Dataset excerpts:
(* ===== verification/Encryption.v ===== *)
(** * The encryption-at-rest controller

    [pkg/controller/seed-controller-manager/encryption-at-rest-controller]: walks a
    cluster through the phases of encrypting its data, by waiting for the API
    servers to pick up a new encryption configuration and running a job that
    rewrites the encrypted resources; with the job of [pkg/resources/encryption]. *)

From S2P Require Import Prelude ResourceNames Kube Semver CloudApi ClusterApi Helper HelperSpec Corev1 EtcdBackup Reconciling.

(** ** Data *)


Definition ApiserverEncryptionRevisionLabelKey : string := "apiserver-encryption-configuration-secret-revision".
Definition ApiserverEncryptionHashLabelKey : string := "kubermatic.k8c.io/encryption-spec-hash".
Definition SecretboxPrefix : string := "secretbox".
Definition IdentityKey : string := "identity".
Definition EncryptionJobPrefix : string := "data-encryption".
Definition ClusterLabelKey : string := "kubermatic.k8c.io/cluster".
Definition SecretRevisionLabelKey : string := "kubermatic.k8c.io/secret-revision".
Definition AppLabelValue : string := "encryption-runner".
Definition RegistryQuay : string := "quay.io".

(** The parts of [apiserverconfigv1.EncryptionConfiguration] in use: the resources
    and providers of its items, a provider with the names of its secretbox keys. *)
Record ProviderConfiguration := mkProviderConfiguration {
  pc_secretbox : option (list string);
  pc_identity : bool;
}.
Record ResourceConfiguration := mkResourceConfiguration {
  rc_resources : list string;
  rc_providers : list ProviderConfiguration;
}.

Record EncryptionEnv (W : Type) := mkEncryptionEnv {
  ee_clusters : Client W Cluster;
  ee_secrets : Client W Secret;
  ee_pods : Client W MetaObject;
  ee_jobs : Client W Job;
  ee_retry : Retry W;
  ee_now : W → Z * W;
  ee_event : string → string → string → W → W;
  ee_seedGetter : M W Seed;
  ee_configGetter : M W unit;
  ee_poll : M W bool → M W unit;
  ee_specHash : option EncryptionConfiguration → outcome string;
  ee_decode : string → outcome (list ResourceConfiguration);
  ee_workerName : string;
  ee_overwriteRegistry : string;
  ee_versions : Versions;
}.
Arguments ee_clusters {W}.
Arguments ee_secrets {W}.
Arguments ee_pods {W}.
Arguments ee_jobs {W}.
Arguments ee_retry {W}.
Arguments ee_now {W}.
Arguments ee_event {W}.
Arguments ee_seedGetter {W}.
Arguments ee_configGetter {W}.
Arguments ee_poll {W}.
Arguments ee_specHash {W}.
Arguments ee_decode {W}.
Arguments ee_workerName {W}.
Arguments ee_overwriteRegistry {W}.
Arguments ee_versions {W}.

Definition encryption_key (cluster : Cluster) : NamespacedName :=
  mkKey (cs_namespaceName (cl_status cluster)) EncryptionConfigurationSecretName.

(** ** Helpers of [utils.go] *)

Fixpoint isEqualSlice (a b : list string) : bool :=
  match a, b with
  | [], [] => true
  | x :: a', y :: b' => if String.eqb x y then isEqualSlice a' b' else false
  | _, _ => false
  end.

Definition mergeSlice (a b : list string) : list string :=
  foldl (λ result element,
    if existsb (λ r, String.eqb r element) result then result else result ++ [element]) [] (a ++ b).

(** [Keys[0].Name]: an empty list panics. *)
Definition first_key (keys : list string) : outcome string :=
  match keys with
  | [] => Panic "index out of range [0] with length 0"
  | k :: _ => Ok (SecretboxPrefix +:+ "/" +:+ k)
  end.

Definition getConfiguredKey (cluster : Cluster) : outcome string :=
  match sp_encryptionConfiguration (cl_spec cluster) with
  | None => Ok IdentityKey
  | Some ec =>
      if negb (ec_enabled ec) then Ok IdentityKey else
      match ec_secretbox ec with
      | Some sb => first_key (map sk_name (sb_keys sb))
      | None => Err (ErrNew "no supported encryption provider found")
      end
  end.

(** The part of [getActiveConfiguration] after the configuration is decoded. *)
Definition activeConfiguration (config : list ResourceConfiguration) : outcome (string * list string) :=
  let unexpected := Err (ErrNew
    "unexpected apiserverconfigv1.EncryptionConfiguration: too many items in .resources or .resources[0].providers") in
  match config with
  | [r] =>
      match rc_providers r with
      | p :: rest =>
          if negb (bool_decide (length rest = 0%nat)) && negb (bool_decide (length rest = 1%nat)) then unexpected else
          keyName ← match pc_secretbox p with
                    | Some keys => first_key keys
                    | None => Ok (if pc_identity p then IdentityKey else "")
                    end;
          Ok (keyName, rc_resources r)
      | [] => unexpected
      end
  | _ => unexpected
  end.

Definition ImageRegistry (overwriteRegistry defaultRegistry : string) : string :=
  if negb (String.eqb overwriteRegistry "") then overwriteRegistry else defaultRegistry.

(** ** The re-encryption job *)

Definition encryptionJobScript (resourceList : string) : string :=
  nl +:+ "resources=$(kubectl get " +:+ resourceList +:+ " --all-namespaces --output json | jq -r '.items[] | "
  +:+ dq +:+ "\(.metadata.namespace // " +:+ dq +:+ "default" +:+ dq
  +:+ "):\(.kind):\(.metadata.name)" +:+ dq +:+ "');" +:+ nl
  +:+ "for res in $resources; do" +:+ nl
  +:+ "    ns=$(cut -d':' -f1 <<< $res);" +:+ nl
  +:+ "    kind=$(cut -d':' -f2 <<< $res);" +:+ nl
  +:+ "    name=$(cut -d':' -f3 <<< $res);" +:+ nl
  +:+ "    kubectl get $kind/$name --namespace $ns --output json | kubectl replace --filename -;" +:+ nl
  +:+ "done" +:+ nl.

Definition EncryptionJobCreator (overwriteRegistry : string) (cluster : Cluster) (secret : Secret)
    (res : list string) (key : string) : Job :=
  let resourceList := strings_Join res "," in
  mkJob
    (mkObjectMeta "" (cs_namespaceName (cl_status cluster)) ""
       (list_to_map [(AppLabelKey, AppLabelValue); (ClusterLabelKey, cl_name cluster);
                     (SecretRevisionLabelKey, om_resourceVersion (do_meta secret))])
       ∅ [] [] 0 None "")
    (EncryptionJobPrefix +:+ "-" +:+ cl_name cluster +:+ "-")
    (Some 0) (Some 1) (Some 1) None (Some 86400) "Never" true []
    [mkContainer "encryption-runner" (ImageRegistry overwriteRegistry RegistryQuay +:+ "/kubermatic/util:2.0.0")
       ["/bin/bash"; "-c"] [encryptionJobScript resourceList]
       [mkEnvVar "KUBECONFIG" "/opt/kubeconfig/kubeconfig" None]
       [mkVolumeMount "kubeconfig" "/opt/kubeconfig" true] ∅]
    [mkVolume "kubeconfig" (SecretVolume AdminKubeconfigSecretName)]
    [] 0 0.

(** ** The controller *)
Section encryption.
Context `{L : SemverLib} {W : Type} (env : EncryptionEnv W).

Definition isApiserverUpdated (cluster : Cluster) : M W bool :=
  r ← try (c_get (ee_secrets env) (encryption_key cluster));
  match r with
  | inl e => if IsNotFound e then mret false else throw e
  | inr secret =>
      hash ← lift (ee_specHash env (sp_encryptionConfiguration (cl_spec cluster)));
      if negb (bool_decide (om_labels (do_meta secret) !! ApiserverEncryptionHashLabelKey = Some hash))
      then mret false else
      podList ← c_list (ee_pods env)
        (mkListOptions (cs_namespaceName (cl_status cluster)) [(AppLabelKey, "apiserver")]);
      if bool_decide (length podList = 0%nat) then mret false else
      mret (forallb (λ pod, bool_decide (om_labels (mo_meta pod) !! ApiserverEncryptionRevisionLabelKey
                                         = Some (om_resourceVersion (do_meta secret)))) podList)
  end.

Definition getActiveConfiguration (cluster : Cluster) : M W (string * list string) :=
  secret ← c_get (ee_secrets env) (encryption_key cluster);
  config ← match do_data secret !! EncryptionConfigurationKeyName with
           | Some data => lift (ee_decode env data)
           | None => mret []
           end;
  lift (activeConfiguration config).

Definition getClusterTemplateData (cluster : Cluster) (seed : Seed) : M W string :=
  match seed_datacenters seed !! sp_datacenterName (cl_spec cluster) with
  | None => throw (ErrNew ("failed to get datacenter " +:+ sp_datacenterName (cl_spec cluster)))
  | Some _ => mret (ee_overwriteRegistry env)
  end.

Definition enc_update (cluster : Cluster) (patch : Cluster → M W Cluster) : M W Cluster :=
  UpdateClusterStatus (ee_clusters env) (ee_retry env) cluster patch.

(** Writing through [c.Status.Encryption], which is a pointer. *)
Definition on_encryption (f : ClusterEncryptionStatus → ClusterEncryptionStatus) (c : Cluster) : M W Cluster :=
  match cs_encryption (cl_status c) with
  | None => panic "invalid memory address or nil pointer dereference"
  | Some e => mret (set_cl_status (set_encryption (Some (f e)) (cl_status c)) c)
  end.
Definition enc_phase (p : string) (e : ClusterEncryptionStatus) : ClusterEncryptionStatus :=
  mkClusterEncryptionStatus (ce_activeKey e) (ce_encryptedResources e) p.

Definition encryption_jobs (cluster : Cluster) (secret : Secret) : ListOptions :=
  mkListOptions "" [(ClusterLabelKey, cl_name cluster);
                    (SecretRevisionLabelKey, om_resourceVersion (do_meta secret))].

Definition createEncryptionJob (cluster : Cluster) (secret : Secret) (resourceList : list string)
    (key : string) : M W unit :=
  seed ← ee_seedGetter env;
  _ ← ee_configGetter env;
  data ← getClusterTemplateData cluster seed;
  encrypted ← match cs_encryption (cl_status cluster) with
              | None => panic "invalid memory address or nil pointer dereference"
              | Some e => mret (ce_encryptedResources e)
              end;
  job ← c_create (ee_jobs env)
    (EncryptionJobCreator data cluster secret (mergeSlice resourceList encrypted) key);
  wrap "failed waiting for the Job to appear in the cache"
    (ee_poll env (WaitUntilObjectExistsInCache (ee_jobs env) (object_key job))).

Definition encryptData (cluster : Cluster) : M W (option Result) :=
  '(key, resourceList) ← getActiveConfiguration cluster;
  secret ← c_get (ee_secrets env) (encryption_key cluster);
  jobList ← c_list (ee_jobs env) (encryption_jobs cluster secret);
  match jobList with
  | [] => _ ← createEncryptionJob cluster secret resourceList key; mret (Some emptyResult)
  | job :: _ =>
      if job_succeeded job =? 1 then
        _ ← enc_update cluster (on_encryption (λ _,
              mkClusterEncryptionStatus key resourceList ClusterEncryptionPhaseActive));
        mret (Some emptyResult)
      else if 0 <? job_failed job then
        _ ← enc_update cluster (on_encryption (enc_phase ClusterEncryptionPhaseFailed));
        mret (Some emptyResult)
      else mret (Some emptyResult)
  end.

Definition init_encryption (c : Cluster) : Cluster :=
  match cs_encryption (cl_status c) with
  | Some _ => c
  | None => set_cl_status (set_encryption
              (Some (mkClusterEncryptionStatus "" [] ClusterEncryptionPhasePending)) (cl_status c)) c
  end.

Definition setInitializedCondition (cluster : Cluster) : M W (option Result) :=
  _ ← enc_update cluster (λ c,
        SetClusterCondition (ee_now env) (ee_versions env) ClusterConditionEncryptionInitialized ConditionTrue ""
          "Cluster data encryption has been initialized" (init_encryption c));
  mret (Some emptyResult).

(** The phase [Pending] of [reconcile]. *)
Definition enc_pending (cluster : Cluster) : M W (option Result) :=
  isUpdated ← isApiserverUpdated cluster;
  if negb isUpdated then mret (Some (mkResult false (10 * Second))) else
  '(keyHint, resourceList) ← getActiveConfiguration cluster;
  _ ← enc_update cluster (on_encryption (λ e,
        if negb (String.eqb (ce_activeKey e) keyHint) ||
           negb (isEqualSlice (ce_encryptedResources e) resourceList)
        then enc_phase ClusterEncryptionPhaseEncryptionNeeded e
        else enc_phase ClusterEncryptionPhaseActive e));
  mret (Some emptyResult).

(** The phase [Active]; after the first update [cluster] is the object that was
    read and written there. *)
Definition enc_active (cluster : Cluster) (e : ClusterEncryptionStatus) : M W (option Result) :=
  configuredKey ← lift (getConfiguredKey cluster);
  cluster ← (if negb (String.eqb (ce_activeKey e) configuredKey)
             then enc_update cluster (on_encryption (enc_phase ClusterEncryptionPhasePending))
             else mret cluster);
  match cs_encryption (cl_status cluster) with
  | None => panic "invalid memory address or nil pointer dereference"
  | Some e =>
      if String.eqb (ce_activeKey e) IdentityKey && negb (IsEncryptionEnabled cluster) then
        _ ← enc_update cluster (λ c,
              SetClusterCondition (ee_now env) (ee_versions env) ClusterConditionEncryptionInitialized
                ConditionFalse "" "Cluster data encryption has been removed"
                (set_cl_status (set_encryption None (cl_status c)) c));
        mret (Some emptyResult)
      else mret (Some emptyResult)
  end.

Definition enc_reconcile (cluster : Cluster) : M W (option Result) :=
  if IsEncryptionEnabled cluster && negb (IsEncryptionActive cluster) then setInitializedCondition cluster else
  match cs_encryption (cl_status cluster) with
  | None => throw (ErrNew "expected cluster.status.encryption to exist, but is nil")
  | Some e =>
      if String.eqb (ce_phase e) ClusterEncryptionPhasePending then enc_pending cluster
      else if String.eqb (ce_phase e) ClusterEncryptionPhaseEncryptionNeeded then encryptData cluster
      else if String.eqb (ce_phase e) ClusterEncryptionPhaseActive then enc_active cluster e
      else mret (Some emptyResult)
  end.

Definition enc_Reconcile (request : NamespacedName) : M W (Result * option error) :=
  r ← try (c_get (ee_clusters env) request);
  match r with
  | inl e => if IsNotFound e then mret (emptyResult, None) else mret (emptyResult, Some e)
  | inr cluster =>
      if negb (IsEncryptionEnabled cluster || IsEncryptionActive cluster) then mret (emptyResult, None) else
      '(result, err) ← ClusterReconcileWrapper (ee_clusters env) (ee_retry env) (ee_now env)
         (ee_workerName env) cluster (ee_versions env) ClusterConditionEncryptionControllerReconcilingSuccess
         (reconciled (enc_reconcile cluster));
      _ ← match (err : option error) with
          | Some e => emit (ee_event env "Warning" "ReconcilingError" (error_string e))
          | None => mret tt
          end;
      mret (default emptyResult result, err)
  end.
End encryption.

**Required work**
Starting at the line that has "mkKey (cs_namespaceName (cl_status" in the records above, restate word for word every line until the one that has "match config with", and include that one as well.

**Solution for this problem**
  mkKey (cs_namespaceName (cl_status cluster)) EncryptionConfigurationSecretName.

(** ** Helpers of [utils.go] *)

Fixpoint isEqualSlice (a b : list string) : bool :=
  match a, b with
  | [], [] => true
  | x :: a', y :: b' => if String.eqb x y then isEqualSlice a' b' else false
  | _, _ => false
  end.

Definition mergeSlice (a b : list string) : list string :=
  foldl (λ result element,
    if existsb (λ r, String.eqb r element) result then result else result ++ [element]) [] (a ++ b).

(** [Keys[0].Name]: an empty list panics. *)
Definition first_key (keys : list string) : outcome string :=
  match keys with
  | [] => Panic "index out of range [0] with length 0"
  | k :: _ => Ok (SecretboxPrefix +:+ "/" +:+ k)
  end.

Definition getConfiguredKey (cluster : Cluster) : outcome string :=
  match sp_encryptionConfiguration (cl_spec cluster) with
  | None => Ok IdentityKey
  | Some ec =>
      if negb (ec_enabled ec) then Ok IdentityKey else
      match ec_secretbox ec with
      | Some sb => first_key (map sk_name (sb_keys sb))
      | None => Err (ErrNew "no supported encryption provider found")
      end
  end.

(** The part of [getActiveConfiguration] after the configuration is decoded. *)
Definition activeConfiguration (config : list ResourceConfiguration) : outcome (string * list string) :=
  let unexpected := Err (ErrNew
    "unexpected apiserverconfigv1.EncryptionConfiguration: too many items in .resources or .resources[0].providers") in
  match config with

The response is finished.